Anti-Wall Street Protesters Target NYC Homes of Dimon, Murdoch

Anti-Wall Street Protesters Target NYC Homes
Occupy Wall Street demonstrator march on the Upper East Side neighborhood of New York on Oct. 11, 2011. Photographer: Jin Lee/Bloomberg

The Occupy Wall Street movement and its labor-union allies took their fight to the homes of some of the New York City’s richest financiers to protest economic inequality and advocate higher taxes for the wealthy.

Several hundred people marched around Manhattan’s Upper East Side, past the homes of corporate executives who organizers said were “specifically chosen for their willingness to hoard wealth at the expense of the 99 percent” who don’t have it. Targets included Rupert Murdoch, John Paulson, Jamie Dimon and David Koch. The protesters cited data from Nobel Prize-winning economist Joseph Stiglitz showing the top 1 percent of Americans control 40 percent of the wealth.

The crowd’s chants, signs and songs decried as an injustice public spending cuts they say disproportionately harm the poor and middle class even as a tax surcharge on New York state’s top earners is due to expire at year-end.

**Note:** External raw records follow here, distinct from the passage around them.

Section Calls.
Context (INHERIT : bool) (idle : Z).
Abbreviation inv := (inv INHERIT idle).
Abbreviation qok := (qok INHERIT idle).
Abbreviation unsched := (unsched INHERIT idle).
Abbreviation returns_inv := (returns_inv INHERIT idle).

(** A task that does not wait afterwards, nor for a mutex before. *)
Lemma unsched_free ex own g s t k k' g' s' :
  unsched ex own g s -> tasks s !! t = Some k -> step1 t k' g s g' s' -> t <> idle -> prio k' = prio k -> b_prio k' = b_prio k -> mutex_list k' = mutex_list k ->
  task_state k <> K_DELETED -> task_state k' <> K_DELETED -> waiting k' = false -> (forall o, wh g t = AtObj o -> ~ mutex_type s o) -> t ∉ tmo g' ->
  (0 < g_sched_lock s -> t = g_active_task s -> task_state k' = K_RDY) -> unsched ex own g' s'.
Proof.
  intros U Ht S1 Hti Ep Eb Em Hl Hl' Hwa Hnm Hn Hlk. pose proof (sp_look _ _ _ _ _ _ (s1_stp _ _ _ _ _ _ S1)) as Ht'.
  assert (forall o, wh g' t <> AtObj o) as Hno by (intros o; by apply (not_at g' s' t k'); [apply S1|..]).
  apply (unsched_step INHERIT idle ex own g s t k k' g' s' U Ht S1); try done.
  - intros o Hm. split; intros Hw; [by destruct (Hno o)|by destruct (Hnm o Hw)].
  - intros o b Hw. by destruct (Hno o).
Qed.

(** A task that stays where it is. *)
Lemma unsched_rec ex own g s t k k' s' :
  unsched ex own g s -> tasks s !! t = Some k -> step1 t k' g s g s' -> t <> idle -> prio k' = prio k -> b_prio k' = b_prio k -> mutex_list k' = mutex_list k ->
  task_state k <> K_DELETED -> task_state k' <> K_DELETED -> tick_match k' = tick_match k -> (0 < g_sched_lock s -> t = g_active_task s -> task_state k' = K_RDY) -> unsched ex own g s'.
Proof.
  intros U Ht S1 Hti Ep Eb Em Hl Hl' Etm Hlk. apply (unsched_step INHERIT idle ex own g s t k k' g s' U Ht S1); try done.
  intros Hin. rewrite Etm. pose proof (un_fresh _ _ _ _ _ _ U t Hin) as Hf. unfold match_of in Hf. by rewrite Ht in Hf.
Qed.

Lemma inv_ready own g s : inv own g s -> g_intrpt_nested_level s = 0 \/ 0 < g_sched_lock s -> ready s (g_active_task s).
Proof. intros H Hc. by apply (ru_ready _ _ _ (in_run _ _ _ _ _ H)). Qed.
Lemma inv_level own g s : inv own g s -> 0 <= g_intrpt_nested_level s < 256 /\ 0 <= g_sched_lock s <= 200.
Proof. intros H. pose proof (qo_o _ _ _ _ _ _ (in_q _ _ _ _ _ H)) as [_ _ _ A B _]. done. Qed.
Lemma unlock_last own g s o b x :
  inv own g s -> objs s !! o = Some b -> obj_type b = RHINO_MUTEX_OBJ_TYPE -> mutexes s !! o = Some x -> mutex_task x = Some (g_active_task s) -> owner_nested x = 1 -> g_intrpt_nested_level s = 0 ->
  unlock_frees g s o \/ unlock_gives g s o.
Proof.
  intros I Hb Hty Hx Hown Hnest Hn. pose proof (inv_unsched _ _ own g s I) as [Q F D L]. pose proof Q as [SO Hfull OO Hinh]. pose proof SO as [KO TO MO IO]. pose proof (mutex_of_type s o b Hb Hty) as Hm.
  assert (exists k, tasks s !! g_active_task s = Some k /\ task_state k = K_RDY) as (k & Hk & Hst) by (apply (inv_ready INHERIT idle own g s I); by left).
  assert (krhino_mutex_unlock INHERIT o s = (let s := set_mutexes (<[o := set_owner_nested 0 x]> (mutexes s)) s in s ← mutex_release INHERIT (g_active_task s) (Some o) s; w ← first_waiter o s;
    match w with None => s ← upd_mutex o (set_mutex_task None) s; done_with RHINO_SUCCESS s | Some t => s ← pend_task_wakeup t s; s ← mutex_get INHERIT o t s; exit_sched s end)) as Eu.
  { unfold krhino_mutex_unlock. rewrite decide_False by (rewrite (oo_run _ _ _ OO); done). rewrite decide_False by lia. rewrite (get_obj_eq _ _ _ Hb). cbn [mbind outcome_bind]. rewrite decide_False by (intros H; by apply H). unfold get_mutex at 1. rewrite Hx. cbn [mbind outcome_bind].
    rewrite decide_False by (intros H; by apply H). rewrite Hnest. change (u32 (1 - 1)) with 0. cbn zeta. rewrite (upd_mutex_ok _ _ _ _ Hx). cbn [mbind outcome_bind]. by rewrite decide_False by lia. }
  unfold unlock_frees, unlock_gives. rewrite Eu. set (t := g_active_task s) in *. set (x0 := set_owner_nested 0 x). set (s0 := set_mutexes _ s). assert (owner s o = Some t) as How by (unfold owner; by rewrite Hx). assert (forall o', owner s0 o' = owner s o') as How0.
  { intros o'. destruct (decide (o' = o)) as [->|Hne]; [unfold s0; rewrite owner_insert; by rewrite How|by apply owner_insert_ne]. }
  assert (sok None own g s0) as SO0. { apply (sok_write INHERIT idle None own g s o x); try done; [intros y Hm' Hy; apply (mk_live _ _ _ _ _ _ MO o y Hm'); rewrite How; by rewrite <- Hown|intros y Hm' Hw; cbn; rewrite Hown, <- How; by apply (mk_wait _ _ _ _ _ _ MO)]. }
  assert (ook (Some o) g s0) as OO0. { apply (ook_write (Some o) (Some o) g s o x0); [|done|by left|done]. destruct OO as [O1 O2 O3 O4 O5 O6]. split; try done; [intros y o' b' Hy Hb' _; by apply (O1 y o')|intros o' y Hm' Hy _; by apply (O3 o' y)]. }
  assert (INHERIT = true -> full own s0) as Hfull0. { intros EI. destruct (Hfull EI) as [A1 A2]. split; [intros o' y; rewrite How0; apply A1|apply A2]. }
  destruct (release_loose own g s0 t k o SO0 OO0 Hfull0 Hinh F (conj D L) Hk Hst Hm ltac:(by rewrite How0)) as (g1 & s1 & E & Lo & Se & Hr & Hsame). set (own' := upd own t _) in *.
  cbn zeta. change (g_active_task s0) with t. rewrite E. cbn [mbind outcome_bind]. pose proof (lo_s _ _ _ _ _ _ _ Lo) as [KO1 TO1 MO1 IO1]. assert (o ∈ dom (objs s1)) as Ho1 by (rewrite (st_obj _ _ Se); by apply elem_of_dom).
  rewrite (first_waiter_ok g1 s1 KO1 o Ho1). cbn [mbind outcome_bind]. destruct (st_mutex _ _ Se o x0) as (x1 & Hx1 & Emt & Enst); [unfold s0; cbn; by rewrite lookup_insert_eq|]. destruct (st_run _ _ Se) as (Ea & El & En).
  destruct (wait g1 o) as [|w l] eqn:Ewt; cbn [head hd_error].
  - left. assert (wait g o = []) as Ewn by (apply Permutation_nil_r; rewrite <- Ewt; symmetry; by apply Hr). split; [done|]. rewrite (upd_mutex_ok _ _ _ _ Hx1). cbn [mbind outcome_bind]. fold (freed_mutex o x1 s1). cbn in Enst.
    destruct (unowned INHERIT idle None o own' g1 s1 x1 Lo ltac:(by rewrite Ewt) Hx1 ltac:(lia)) as (SO3 & OO3 & Hfull3 & F3 & A3 & Hinh3).
    exists own', g1, (freed_mutex o x1 s1). split; [done|]. split; [|unfold freed_mutex; by rewrite owner_insert]. split; [split; try done; intros EI v Hv; by apply (Hinh3 EI v)|done|]. pose proof (in_run _ _ _ _ _ I) as [R1 R2 R3]. split; [|apply A3|].
    + intros _. change (ready s1 (g_active_task s1)). rewrite Ea. destruct (st_task _ _ Se t k Hk) as (k1 & Hk1 & Es). exists k1. split; [done|congruence].
    + intros EI. cbn [g_intrpt_nested_level g_sched_lock freed_mutex set_mutexes]. rewrite En, El. intros Hn0 Hl0. rewrite (Hsame EI Ewn). unfold best. cbn [g_active_task freed_mutex set_mutexes]. rewrite Ea. by apply R3.
  - right. destruct (handover INHERIT idle None o own' g1 s1 w 1 Lo ltac:(by rewrite Ewt) ltac:(lia)) as (g2 & s2 & k2 & y & Ew & Hk2 & _ & Hy & _ & _ & SO3 & OO3 & Hfull3 & F3 & [D3 L3] & Hinh3 & _ & Sp & Ek2).
    assert (w ∈ wait g1 o) as Hin1 by (rewrite Ewt; by left). assert (wh g1 w = AtObj o) as Hwh by (by apply (in_wh _ _ _ (ko_placed _ _ KO1))). assert (exists k1, tasks s1 !! w = Some k1) as [k1 Hk1] by (apply elem_of_dom; apply (pl_task _ _ _ (ko_placed _ _ KO1)); congruence).
    rewrite Hk1 in Ek2. cbn in Ek2. destruct (wh_blk g1 s1 w k1 o TO1 Hk1 Hwh) as [Hwa1 _]. rewrite Ew. cbn [mbind outcome_bind]. rewrite (mutex_get_ok INHERIT o w s2 k2 y Hk2 Hy). cbn [mbind outcome_bind].
    destruct (given_mutex o w k2 y 1 s2) as (x' & Hx' & Em' & En'). destruct (given_task o w k2 y 1 s2 Hk2) as (k' & Hk' & Ewa & Est & Ebs). exists w, x', k', (own_given INHERIT own' o w), g2, (given INHERIT o w k2 y 1 s2).
    split_and!; try done; [by rewrite <- (proj1 Hr o)|split; try done; split; try done; intros EI v Hv; by apply (Hinh3 EI v)| | | |].
    + rewrite Ewa, Ek2. by apply left_state.
    + by rewrite Ebs, Ek2.
    + intros kw Hkw. destruct (st_back _ _ Se w k1 Hk1) as (k0 & Hk0 & E0). change (tasks s0 !! w) with (tasks s !! w) in Hk0. rewrite Hkw in Hk0. injection Hk0 as <-. rewrite Est, Ek2. unfold left_wait, woken_state, suspended. cbn. by rewrite E0.
    + intros v Hv Hvw. rewrite !given_prio by done. apply (still_waiting g1 s1 g2 s2 o w k2 l TO1 Ewt Sp); [intros kk Hkk; rewrite Hk1 in Hkk; injection Hkk as <-; by rewrite Ek2|by exists k1| |done]. destruct Hr as [Hr _]. by rewrite (Hr o).
Qed.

“We’re putting the burden of our economy on the shoulders of senior citizens, veterans and the middle class while CEOs and corporations don’t pay their fair share of taxes,” Raimundo Valdes, a surgical technician from the Bronx and political organizer for the union SEIU 1199, said as protesters gathered at the southern edge of Central Park today prior to setting off.

“We’re here to speak out, and we hope our elected leaders will listen,” said Valdes, 63. The union represents more than 300,000 health-care workers and retirees on the East Coast.

‘Fair Share’

The marchers included demonstrators who have occupied a park in Lower Manhattan for more than three weeks and community groups, including UnitedNY and the Working Families Party, that organized last week’s march to Wall Street from Foley Square, which drew thousands.

“Hey you millionaires, pay your fair share,” the crowd chanted outside 834 Fifth Ave., where Murdoch, News Corp.’s chief executive officer, purchased a co-op for $44 million in 2005, according to property records. Tony James, president and CEO of Blackstone Group LP, bought an apartment there in July for $24.9 million.

The protesters cited the looming expiration of an income-tax surcharge on New York’s married couples earning more than $300,000, and singles earning more than $200,000. Governor Andrew Cuomo, who closed a $10 billion budget gap this year without raising taxes, has said he won’t entertain proposals to tax wealthier people during the upcoming budget cycle.

The so-called millionaire’s tax, which ends Dec. 31, was projected in 2009 to raise about $4 billion annually, according to then-Governor David Paterson.

Police Standing By

As the crowd headed north, passengers in taxis snapped photos while traffic cops tried to keep marchers on the sidewalk. Yellow school buses were available for those who couldn’t walk the dozens of blocks. Police stood watch with plastic handcuffs after previous demonstrations led to hundreds of arrests.

“It’s the stupid demonstrations,” a woman said into a mobile phone as she passed the crowd stopped at 740 Park Ave., where Koch, the billionaire executive vice president of Wichita, Kansas-based Koch Industries Inc., bought an 18-room duplex in 2004, according to the New York Times.

Other stops on the itinerary included 9 East 86th St., where Paulson, the billionaire hedge-fund manager, bought a condo for $14.7 million in 2004, and 1185 Park Ave., where JPMorgan Chase & Co. CEO Dimon purchased a co-op in 2004 for $4.9 million.

Joe Evangelisti, a spokesman for JPMorgan, said Dimon was in Asia this week and declined further comment. Jack Horner, a spokesman for News Corp., declined to comment. Melissa Cohlmia, a Koch spokeswoman, didn’t immediately respond to an e-mail message.


Jim Chanos, founder of the $6 billion New York-based hedge fund Kynikos Associates, said New Yorkers don’t appreciate the impact the government bank bailouts have had on other U.S. citizens.

“New York is so finance-centric that people here underappreciate the reaction of the rest of the country,” Chanos said today in an interview in New York. “People are angry, they feel the game is rigged, that they didn’t get their fair shake.”

Chanos, 53, who was born in Milwaukee, said the “disjointed” nature of the Occupy Wall Street demonstration, which started last month in New York’s financial district and spread to cities such as Washington and Seattle, shouldn’t be underestimated because protests in the 1960s started in a similar way.